14 de dez. de 2011

Meias de seda

Não haveria nada de leve naquela narrativa. Iniciava-se diante do homem impassível, sentado na cadeira escura da sala que cheirava a mogno lustrado. Sobre os ombros dela, a echarpe cor de rosa pendia zelosamente por cima da gola do casaco azul de sarja. Enquanto ele esperava por suas respostas, ela pensava no sabor das bananas amassadas com leite e açúcar que comera antes de sair de casa.
Sempre que lhe era exigido compor pensamentos mais sólidos sobre si mesma, trazendo à tona reflexões elaboradas a respeito de sua própria trajetória de vida, algo de infantil a reconfortava, como a lembrança do sabor das bananas. Sentia-se fragmentada, e reunir seus pedaços para expressar algo mais consistente se fazia um esforço cognitivo imensurável. Daí a decisão de estar ali, semanalmente, diante daquele homem confidente.

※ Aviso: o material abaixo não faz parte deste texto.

(* ===== verification/Records.v ===== *)
(** * Record updates

    [r <| f := v |>] is [r] with the field [f] set to [v], for a record type
    that has an [Eta] instance: the identity written as its constructor applied
    to its projections.  The update of a field is found by abstracting the
    projection from that term. *)
From S2P Require Import Prelude.

Class Eta (R : Type) := eta : R -> R.

Class Updater {R T : Type} (f : R -> T) := update : (T -> T) -> R -> R.
Arguments update {R T} f {_} _ _ /.

Ltac find_update f :=
  lazymatch type of f with
  | ?R -> ?T =>
      let e := constr:(_ : Eta R) in
      let body := eval hnf in e in
      lazymatch eval pattern f in body with
      | ?h _ => let u := eval cbv beta in (fun (g : T -> T) (x : R) => h (fun y => g (f y)) x) in exact u
      end
  end.

#[export] Hint Extern 0 (Updater ?f) => find_update f : typeclass_instances.

Notation "r <| f := v |>" := (update f (fun _ => v) r)
  (at level 12, f at next level, left associativity, format "r  <| f  :=  v |>") : dsd_scope.

(** Projections of updated records: each equation is checked once, for a
    record that is a variable. *)
Ltac rsimp := repeat match goal with
  | |- context [?f (@update ?R ?T ?f ?U ?v ?r)] =>
      let H := fresh in
      assert (H : forall (u : T -> T) (y : R), f (@update R T f U u y) = u (f y)) by (intros; reflexivity);
      rewrite H; clear H; cbv beta
  | |- context [?f (@update ?R ?T ?g ?U ?v ?r)] =>
      let H := fresh in
      assert (H : forall (u : T -> T) (y : R), f (@update R T g U u y) = f y) by (intros; reflexivity);
      rewrite H; clear H
  end.
(* ===== verification/ToneSets.v ===== *)
(** * [runtime/analog_tones.c]: lists of tones and codes

    The sets behind the analog tone filter: reading a list of CTCSS tones and
    DCS codes, writing it back for storage and for display, and asking a set
    about a signal.  Texts and buffers are as in [SlashText]: a function that
    writes into a buffer takes its size and returns the text, or nothing when
    the source returns -1.  What an error says is a constructor with its
    numbers; its wording is left out. *)
From stdpp Require Import sets.
From S2P Require Import Prelude SlashText WordSet AnalogTones.

(** ** Texts *)

Definition DOT : Z := 46.
Definition hz_suffix : list Z := [32; 72; 122].          (** [" Hz"] *)
Definition TONE_SET_MORE_MARK : list Z := [0xE2; 0x80; 0xA6].

(** What [snprintf] leaves in a buffer of [size] bytes. *)
Definition snprintf (size : nat) (text : list Z) : list Z := take (size - 1) text.

Definition ctcss_format_with (prefix suffix : list Z) (tenths : Z) (size : nat) : option (list Z) :=
  if (size =? 0)%nat || (tenths <? 1) || (9999 <? tenths) then None
  else
    let text := prefix ++ decimal 4 (tenths / 10) ++ [DOT; 48 + tenths mod 10] ++ suffix in
    if (size <=? length text)%nat then None else Some text.

Definition dsd_ctcss_format : Z -> nat -> option (list Z) := ctcss_format_with [] [].
Definition dsd_ctcss_format_label : Z -> nat -> option (list Z) :=
  ctcss_format_with [67; 84; 67; 83; 83; 32] hz_suffix.  (** ["CTCSS "] *)

Definition dcs_polarity_letter (inverted : Z) : Z := if negb (inverted =? 0) then 73 else 78.

(** ["D%03o%c"]. *)
Definition dcs_text (code inverted : Z) : list Z :=
  [68; 48 + code / 64; 48 + code / 8 mod 8; 48 + code mod 8; dcs_polarity_letter inverted].

Definition dsd_dcs_format (code inverted : Z) (size : nat) : option (list Z) :=
  if (size =? 0)%nat || (code <? 0) || (DSD_DCS_CODE_MAX <? code) then None
  else if (size <=? length (dcs_text code inverted))%nat then None else Some (dcs_text code inverted).

(** ["DCS D%03o%c / D%03o%c"]. *)
Definition dsd_dcs_format_label (code inverted : Z) (size : nat) : option (list Z) :=
  match dsd_dcs_canonical code inverted, dsd_dcs_alias code inverted with
  | Some (c, i), Some (c', i') =>
      let text := [68; 67; 83; 32] ++ dcs_text c i ++ [32; SLASH; 32] ++ dcs_text c' i' in
      if (size <=? length text)%nat then None else Some text
  | _, _ => None
  end.

(** ** Sets *)

Definition TONE_SET_DCS_BITS : nat := 208.
Record dsd_tone_set := mk_tones { ctcss : Z; dcs : list Z }.
Definition tones_zero : dsd_tone_set := mk_tones 0 (replicate 4 0).

Definition tone_set_dcs_bit (s : dsd_tone_set) (bit : Z) : bool :=
  negb (Z.land (Z.shiftr ((dcs s).[Z.to_nat (bit / 64)]) (bit mod 64)) 1 =? 0).

Definition tone_set_dcs_put (s : dsd_tone_set) (bit : Z) : dsd_tone_set :=
  mk_tones (ctcss s) ((dcs s).[Z.to_nat (bit / 64) <- Z.lor ((dcs s).[Z.to_nat (bit / 64)]) (u64 (Z.shiftl 1 (bit mod 64)))]).

Definition tone_set_ctcss_bit (s : dsd_tone_set) (index : Z) : bool := negb (Z.land (Z.shiftr (ctcss s) index) 1 =? 0).

(** *** Entries *)

Record tone_entry := mk_entry { is_dcs : bool; index : Z; inverted : Z }.

Definition tone_digit (c : Z) : bool := (48 <=? c) && (c <=? 57).

(** Up to [n] digits: their value, how many, and what follows. *)
Fixpoint leading_digits (n : nat) (text : list Z) (whole : Z) : Z * nat * list Z :=
  match n, text with
  | S n, c :: rest =>
      if tone_digit c then let '(w, i, rest) := leading_digits n rest (whole * 10 + (c - 48)) in (w, S i, rest)
      else (whole, 0%nat, text)
  | _, _ => (whole, 0%nat, text)
  end.

Definition tone_entry_ctcss_tenths (text : list Z) : Z :=
  let '(whole, i, rest) := leading_digits 3 text 0 in
  if (i =? 0)%nat then -1
  else match rest with
       | [] => whole * 10
       | [p; d] => if (p =? DOT) && tone_digit d then whole * 10 + (d - 48) else -1
       | _ => -1
       end.

Definition octal_digit (c : Z) : bool := (48 <=? c) && (c <=? 55).

(** The code and the polarity. *)
Definition tone_entry_dcs_code (text : list Z) : option (Z * Z) :=
  match text with
  | d :: a :: b :: c :: rest =>
      if ((d =? 68) || (d =? 100)) && octal_digit a && octal_digit b && octal_digit c then
        let code := ((a - 48) * 8 + (b - 48)) * 8 + (c - 48) in
        match rest with
        | [] => Some (code, 0)
        | [p] => if (p =? 73) || (p =? 105) then Some (code, 1)
                 else if (p =? 78) || (p =? 110) then Some (code, 0) else None
        | _ => None
        end
      else None
  | _ => None
  end.

Definition tone_entry_read (text : list Z) : option tone_entry :=
  let tenths := tone_entry_ctcss_tenths text in
  if 0 <=? tenths then
    let i := dsd_ctcss_tone_index tenths in
    if 0 <=? i then Some (mk_entry false i 0) else None
  else match tone_entry_dcs_code text with
       | Some (code, inv) =>
           let i := dsd_dcs_code_index code in
           if 0 <=? i then Some (mk_entry true i inv) else None
       | None => None
       end.

(** *** Reading a list *)

Variant tone_list_error :=
  | E_no_list | E_list_empty | E_list_too_long | E_commas
  | E_entry_empty (number : Z)
  | E_not_standard (number : Z)
  | E_tone_repeats (number earlier : Z)
  | E_no_signal
  | E_code_repeats (number earlier : Z)
  | E_same_signal (number earlier : Z).

Record tone_list_parse := mk_parse { parsed : dsd_tone_set; ctcss_entry : list Z; dcs_entry : list Z }.

Definition tone_list_add_ctcss (p : tone_list_parse) (e : tone_entry) (number : Z) : tone_list_error + tone_list_parse :=
  let earlier := (ctcss_entry p).[Z.to_nat (index e)] in
  if negb (earlier =? 0) then inl (E_tone_repeats number earlier)
  else inr (mk_parse (mk_tones (Z.lor (ctcss (parsed p)) (u64 (Z.shiftl 1 (index e)))) (dcs (parsed p)))
              ((ctcss_entry p).[Z.to_nat (index e) <- number]) (dcs_entry p)).

Definition tone_list_add_dcs (p : tone_list_parse) (e : tone_entry) (number : Z) : tone_list_error + tone_list_parse :=
  match dsd_dcs_canonical (dsd_dcs_code (index e)) (inverted e) with
  | None => inl E_no_signal
  | Some (canon_code, canon_inverted) =>
      let signal := dsd_dcs_code_index canon_code in
      let bit := 2 * index e + inverted e in
      let earlier := if 0 <=? signal then (dcs_entry p).[Z.to_nat signal] else 0 in
      if negb (earlier =? 0) then
        inl (if tone_set_dcs_bit (parsed p) bit then E_code_repeats number earlier else E_same_signal number earlier)
      else
        inr (mk_parse (tone_set_dcs_put (parsed p) bit) (ctcss_entry p)
               (if 0 <=? signal then (dcs_entry p).[Z.to_nat signal <- number] else dcs_entry p))
  end.

Definition tone_list_add (p : tone_list_parse) (text : list Z) (number : Z) : tone_list_error + tone_list_parse :=
  match text with
  | [] => inl (E_entry_empty number)
  | _ =>
      match tone_entry_read text with
      | None => inl (E_not_standard number)
      | Some e => if is_dcs e then tone_list_add_dcs p e number else tone_list_add_ctcss p e number
      end
  end.

(** The loop over the entries; each turn takes an entry and its slash. *)
Fixpoint parse_entries (fuel : nat) (p : tone_list_parse) (text : list Z) (number : Z) : tone_list_error + tone_list_parse :=
  match fuel with
  | O => inl E_no_list
  | S fuel =>
      let n := strcspn text in
      match tone_list_add p (take n text) number with
      | inl e => inl e
      | inr p =>
          match drop n text with
          | [] => inr p
          | _ :: rest => parse_entries fuel p rest (number + 1)
          end
      end
  end.
Definition dsd_receive_carriers_rejects (c : dsd_receive_carriers) (p : dsd_receive_policy) (freq : Z) : bool :=
  if freq <=? 0 then false
  else match find_carrier (c_entries c) freq with
       | None => false
       | Some i =>
           let e := c_entries c !!! i in
           is_rejected (dsd_receive_policy_match p (mk_identity (c_value e) (c_kind e) true 0 false))
       end.
(** ** Sets, bit by bit *)

Notation set_wf := (words_wf SET_WORDS).

Definition range_ok (k : nat) (v : Z) : Prop := minimum k <= v <= maximum k.

(** A set of identifiers of kind [k]. *)
Record set_valid (k : nat) (s : receive_set) : Prop := {
  valid_wf : set_wf s;
  valid_range : forall v, 0 <= v -> dsd_receive_set_contains s v = true -> range_ok k v
}.

Lemma contains_testbit s v : 0 <= v < 4096 ->
  dsd_receive_set_contains s v = word_bit s v.
Proof.
  intros Hv. unfold dsd_receive_set_contains, word_bit. destruct (Z.ltb_spec v 4096); [|lia]. cbn [andb].
  rewrite shiftr_land1 by (apply Z.mod_pos_bound; lia). by destruct (Z.testbit _ _).
Qed.

Lemma contains_zero v : 0 <= v -> dsd_receive_set_contains set_zero v = false.
Proof.
  intros Hv. unfold dsd_receive_set_contains, set_zero. rewrite nth_replicate, Z.shiftr_0_l, Z.land_0_l.
  apply andb_false_r.
Qed.

Lemma set_zero_wf : set_wf set_zero.
Proof. apply words_zero_wf. Qed.

Lemma set_add_wf s v : set_wf s -> set_wf (receive_set_add s v).
Proof. apply word_put_wf. Qed.

Lemma set_ext s s' : set_wf s -> set_wf s' ->
  (forall v, 0 <= v < 4096 -> dsd_receive_set_contains s v = dsd_receive_set_contains s' v) -> s = s'.
Proof. intros W W' H. apply (words_ext SET_WORDS); [done|done|]. intros v Hv. rewrite <- !contains_testbit by done. by apply H. Qed.

Lemma contains_add s v w : set_wf s -> 0 <= v < 4096 -> 0 <= w < 4096 ->
  dsd_receive_set_contains (receive_set_add s v) w = (w =? v) || dsd_receive_set_contains s w.
Proof. intros W Hv Hw. rewrite !contains_testbit by done. by apply (word_bit_put SET_WORDS). Qed.

(** ** Values *)

Lemma hex_digit_value d : 0 <= d < 16 -> digit_value 16 (hex_digit d) = Some d.
Proof.
  intros Hd. apply (check_Z (fun d => bool_decide (digit_value 16 (hex_digit d) = Some d)) 16) in Hd; [|reflexivity].
  by apply bool_decide_eq_true in Hd.
Qed.

Lemma hex_digit_char d : 0 <= d < 16 -> 48 <= hex_digit d <= 70 /\ hex_digit d <> SLASH.
Proof. intros Hd. unfold hex_digit, SLASH. destruct (d <? 10) eqn:E; [apply Z.ltb_lt in E|apply Z.ltb_ge in E]; lia. Qed.
(* ===== verification/DmrTrunkSm.v ===== *)
(** * [protocol/dmr/dmr_trunk_sm.c]: the DMR trunking state machine

    Follows granted calls off the control channel, returns from them, and
    hunts for the control channel when it is lost.  The context ([ctx]) is the
    source's; the session's options and state are the fields the machine
    touches.  It tunes through the request pool of [TuneGate] (the tuner hooks
    are a parameter), judges receptions with [Receive] and takes neighbour
    channels from [CcCandidates].

    What the machine reads from outside (clocks, the rigctl answer, the trunk
    scan, the runtime configuration, the call records) is fixed during a call:
    [readings].  Calls into the call records and the block assembler are
    logged in order ([call]).  Narration is left out.  Times are nanoseconds
    for the source's seconds in [double].  The entry points are given valid
    pointers; [dmr_sm_get_ctx] is the context of the world. *)
From S2P Require Import Prelude Records Receive TuneGate CcCandidates.

(** ** Data *)

Variant dmr_sm_state_e := DMR_SM_IDLE | DMR_SM_ON_CC | DMR_SM_TUNED | DMR_SM_HUNTING.
#[export] Instance dmr_sm_state_eq_dec : EqDecision dmr_sm_state_e.
Proof. solve_decision. Defined.

Record dmr_sm_slot_ctx := mk_slot { voice_active : bool; last_active_m : Z; slot_tg : Z }.
Definition slot_zero : dmr_sm_slot_ctx := mk_slot false 0 0.
#[export] Instance slot_inhabited : Inhabited dmr_sm_slot_ctx := populate slot_zero.

Record dmr_sm_capplus_seed := mk_seed {
  armed : bool; seed_tg : Z; seed_lsn : Z; seed_freq_hz : Z; receiver_hz : Z; seed_crc_flags : Z;
  armed_m : Z; seed_generation : Z
}.
Definition seed_zero : dmr_sm_capplus_seed := mk_seed false 0 0 0 0 0 0 0.
#[export] Instance seed_inhabited : Inhabited dmr_sm_capplus_seed := populate seed_zero.

Record dmr_sm_ctx := mk_ctx {
  sm_state : dmr_sm_state_e;
  slots : list dmr_sm_slot_ctx;
  vc_freq_hz : Z; vc_lpcn : Z; vc_tg : Z; vc_dst : Z; vc_src : Z; vc_slot : Z;
  vc_is_group : bool; vc_identity_published : bool; vc_status_follow : bool; vc_crc_flags : Z;
  t_tune_m : Z;
  receive_check_started_m : Z; receive_carriers : dsd_receive_carriers;
  receive_check_freq_hz : Z; receive_codes_fresh : bool;
  t_voice_m : Z; t_cc_sync_m : Z;
  cc_freq_hz : Z; cc_probe_freq_hz : Z; cc_rx_freq_hz : Z; cc_rx_generation : Z;
  cc_acquire_start_m : Z; cc_retry_after_m : Z; cc_tune_deadline_m : Z; cc_tune_request_id : Z;
  cc_acquiring : bool; cc_confirmed : bool; cc_hunt_index : Z;
  cold_start_armed_m : Z; cold_start_hunt : bool; cold_start_park_pending : Z;
  site_without_cc : bool;
  cc_moved_m : Z; cc_tune_superseded : bool; cc_settle_waited : bool;
  cc_window_lost : bool;
  rx_seen_hz : Z; rx_seen_generation : Z; rx_query_retry_m : Z;
  hangtime_s : Z; grant_timeout_s : Z; cc_grace_s : Z;
  capplus_seed : list dmr_sm_capplus_seed;
  initialized : bool
}.
Notation ctx := dmr_sm_ctx.

#[export] Instance ctx_eta : Eta ctx := fun c =>
  mk_ctx (sm_state c) (slots c)
    (vc_freq_hz c) (vc_lpcn c) (vc_tg c) (vc_dst c) (vc_src c) (vc_slot c)
    (vc_is_group c) (vc_identity_published c) (vc_status_follow c) (vc_crc_flags c)
    (t_tune_m c)
    (receive_check_started_m c) (receive_carriers c) (receive_check_freq_hz c) (receive_codes_fresh c)
    (t_voice_m c) (t_cc_sync_m c)
    (cc_freq_hz c) (cc_probe_freq_hz c) (cc_rx_freq_hz c) (cc_rx_generation c)
    (cc_acquire_start_m c) (cc_retry_after_m c) (cc_tune_deadline_m c) (cc_tune_request_id c)
    (cc_acquiring c) (cc_confirmed c) (cc_hunt_index c)
    (cold_start_armed_m c) (cold_start_hunt c) (cold_start_park_pending c)
    (site_without_cc c)
    (cc_moved_m c) (cc_tune_superseded c) (cc_settle_waited c)
    (cc_window_lost c)
    (rx_seen_hz c) (rx_seen_generation c) (rx_query_retry_m c)
    (hangtime_s c) (grant_timeout_s c) (cc_grace_s c)
    (capplus_seed c)
    (initialized c).

(** The context after [memset] to zero. *)
Definition ctx_zero : ctx :=
  mk_ctx DMR_SM_IDLE [slot_zero; slot_zero] 0 0 0 0 0 0 false false false 0 0 0 carriers_zero 0 false 0 0
    0 0 0 0 0 0 0 0 false false 0 0 false 0 false 0 false false false 0 0 0 0 0 0 [seed_zero; seed_zero] false.

(** The options the machine reads, and the one it writes ([trunk_is_tuned]). *)
Record dsd_opts := mk_opts {
  trunk_enable : Z; trunk_is_tuned : Z; scanner_mode : Z; trunk_scan_enabled : Z; use_rigctl : Z;
  audio_in_rtl : bool;           (** [audio_in_type == AUDIO_IN_RTL] *)
  iq_replay : bool;              (** [dsd_opts_input_is_iq_replay(opts)] *)
  rtlsdr_center_freq : Z;
  chan_in_file : bool;           (** [chan_in_file[0] != 0] *)
  trunk_hangtime : Z; trunk_tune_data_calls : Z;
  frame_dmr : Z; frame_p25p1 : Z; frame_p25p2 : Z; frame_nxdn48 : Z; frame_nxdn96 : Z; frame_provoice : Z;
  dmr_mono : Z;
  receive : dsd_receive_policy
}.
#[export] Instance opts_eta : Eta dsd_opts := fun o =>
  mk_opts (trunk_enable o) (trunk_is_tuned o) (scanner_mode o) (trunk_scan_enabled o) (use_rigctl o)
    (audio_in_rtl o) (iq_replay o) (rtlsdr_center_freq o) (chan_in_file o) (trunk_hangtime o)
    (trunk_tune_data_calls o) (frame_dmr o) (frame_p25p1 o) (frame_p25p2 o) (frame_nxdn48 o) (frame_nxdn96 o)
    (frame_provoice o) (dmr_mono o) (receive o).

Paradoxalmente sentia-se velha, mais velha que sua própria existência presente. Gostava de pensar que sua alma cheirava a talco perfumado com fragrância de flores, enquanto havia um continente deserto de segredos em seu coração. As gavetas da alma velha estavam abarrotadas de mágoas disfarçadas por meias de seda. E após a meia-noite, sempre após, elas doíam por toda a extensão do peito, num silêncio moribundo de solidão.